Schon früher musste der EuGH zum Spätrücktritt von Lebensversicherungen entscheiden. Dass die Fragestellungen in dieser Causa noch lange nicht erschöpft sind, zeigt eine neue Anfrage aus Österreich. Der OGH in Wien hat ein Verfahren ausgesetzt und wartet so lange auf Rückmeldung aus Luxemburg.
In dem Fall geht es um eine im Jahr 2013 abgeschlossene fondsgebundene Lebensversicherung ("KapitalSparbrief fondsgebundene Lebensversicherung mit jährlich 4 % Wertanpassung"). Vereinbart war eine Vertragslaufzeit von 25 Jahren und eine Monatsbruttoprämie von 50 Euro samt einer Wertanpassungsklausel von vier Prozent jährlich auf Basis der zuletzt vorgeschriebenen Prämie. 2014 veranlasste die Versicherungsnehmerin eine Aufstockung auf monatlich 100 Euro und eine Änderung der Wertanpassung im Jahr 2015.
Konsumentin fordert Tausende Euro zurück
2022 erklärte die Konsumentin schließlich den Rücktritt von allen Änderungen des Versicherungsvertrags aus den Jahren 2014 und 2015, weil sie nicht über ihr gesetzliches Rücktrittsrecht belehrt worden sei. Dabei forderte sie die Prämiendifferenz samt Zinsen zurück. Insgesamt geht es um 6.132 Euro. Die Versicherung lehnte ab. Ein Verbraucherschutzverband, der die Vertretung übernahm, ortet Mängel in der Rücktrittsbelehrung der Nachträge, daher stehe der Versicherungsnehmerin ein unbefristetes Rücktrittsrecht zu. Erst- und Zweitgericht sahen das allerdings nicht so und gaben der Versicherung recht.
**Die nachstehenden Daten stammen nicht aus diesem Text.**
(* ===== verification/EnrichmentSafety.v ===== *)
(** * Enrichment plans: any number of workers, interrupted anywhere

    Workers start turns of [EnrichmentRun.drain_turn] on one plan whenever they like; each runs one effect
    at a time with everybody else's statements in between, and may vanish at any point ([step]).  What a
    run knows of its claim ([Know]) follows from the answers it got; [wp] says that every write of a
    program is one of [EnrichmentRecord.write_step] and every request one the plan allows, and holds of
    the worker's turn.  From it the invariant of all reachable worlds. *)

From stdpp Require Import relations.
From S2P Require Import Prelude JsNumber JsString Enums OperationStore OperationLease.
From S2P Require Import EnrichmentPlan EnrichmentRun EnrichmentRecord.
From S2P Require MediaOperation EditOperation RenderAdmission StudioRenderProgress.
Local Open Scope Z_scope.

(** ** The row of a plan *)

Definition rec_of_row (r : Row) : Rec :=
  mkRec (parseEnrichmentPlanResult (result (work r))) (Z.to_nat (processedUnits (work r))).
Definition rec_of_patch (patch : BulkPatch) : Rec :=
  mkRec (parseEnrichmentPlanResult (Some (bulk_result patch))) (Z.to_nat (bulk_processedUnits patch)).

(** What a write by somebody else leaves of a row: its request and record, and its claim unless it ends it. *)
Record left_alone (r r' : Row) : Prop := mkLeftAlone {
  la_request : request r' = request r;
  la_work : work r' = work r;
  la_claim : (claimToken (claim r') = claimToken (claim r) /\ claimExpiresAt (claim r') = claimExpiresAt (claim r)) \/
             claimToken (claim r') = None;
  la_done : status r' = Status.Completed -> status r = Status.Completed
}.
Lemma left_alone_refl r : left_alone r r.
Proof. split; auto. Qed.

Definition leaves (f : Row -> option Row) : Prop := forall r r', f r = Some r' -> left_alone r r'.

Ltac leaves_op := intros r r' H; apply when_Some in H as [H ->]; split_guard H; split; cbn;
  first [reflexivity | discriminate | solve [auto] | idtac].

Lemma leaves_requestCancel o tk q t : leaves (requestCancel o tk q t).
Proof. leaves_op; destruct (status_in UNCLAIMED_STATUSES r); cbn; auto; discriminate. Qed.
Lemma leaves_requestPause o ks t : leaves (requestPause o ks t).
Proof. leaves_op. destruct (bool_decide (status r = _)); [discriminate|auto]. Qed.
Lemma leaves_resume o t : leaves (resume o t).
Proof. leaves_op. destruct (bool_decide (status r = _)); [discriminate|auto]. Qed.
Lemma leaves_dismiss o t : leaves (dismiss o t).
Proof. by leaves_op. Qed.
Lemma leaves_recordRemoteJobId j : leaves (recordRemoteJobId j).
Proof. by leaves_op. Qed.
Lemma leaves_markRemoteReleased t : leaves (markRemoteReleased t).
Proof. intros r r' [= <-]. split; cbn; auto. Qed.
Lemma leaves_recover_paused j t k : leaves (recover_paused j t k).
Proof. by leaves_op. Qed.
Lemma leaves_recover_retried f j t k : leaves (recover_retried f j t k).
Proof. leaves_op. unfold pausedIfRequested. destruct (is_null (pauseRequestedAt _)); discriminate. Qed.
Lemma leaves_recover_failed f j t k : leaves (recover_failed f j t k).
Proof. by leaves_op. Qed.
Lemma leaves_recover_cancelled j t k : leaves (recover_cancelled j t k).
Proof. by leaves_op. Qed.
Lemma leaves_releaseDispatch : leaves releaseJobQueueDispatch.
Proof. by leaves_op. Qed.
Lemma leaves_dispatch (ids : list string) (k : string) : leaves
  (fun r => when (includes k ids) (set_claimedBy (Some EditOperation.JOB_QUEUE_CLAIMANT) r)).
Proof. by leaves_op. Qed.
Nun liegt die Sache beim OGH, der vor einer Entscheidung grundsätzliche europarechtliche Fragen abgeklärt haben möchte. Der EuGH soll beurteilen, ob die EU-Regeln (nach RL 2009/138/EG) so auszulegen sind, dass ein Rücktrittsrecht nicht nur den erstmaligen Abschluss eines Vertrags, sondern auch spätere individualvertragliche (einvernehmliche) Vertragsänderungen erfasst und ob bei späteren Änderungen ebenfalls eine Informationspflicht des Versicherers besteht.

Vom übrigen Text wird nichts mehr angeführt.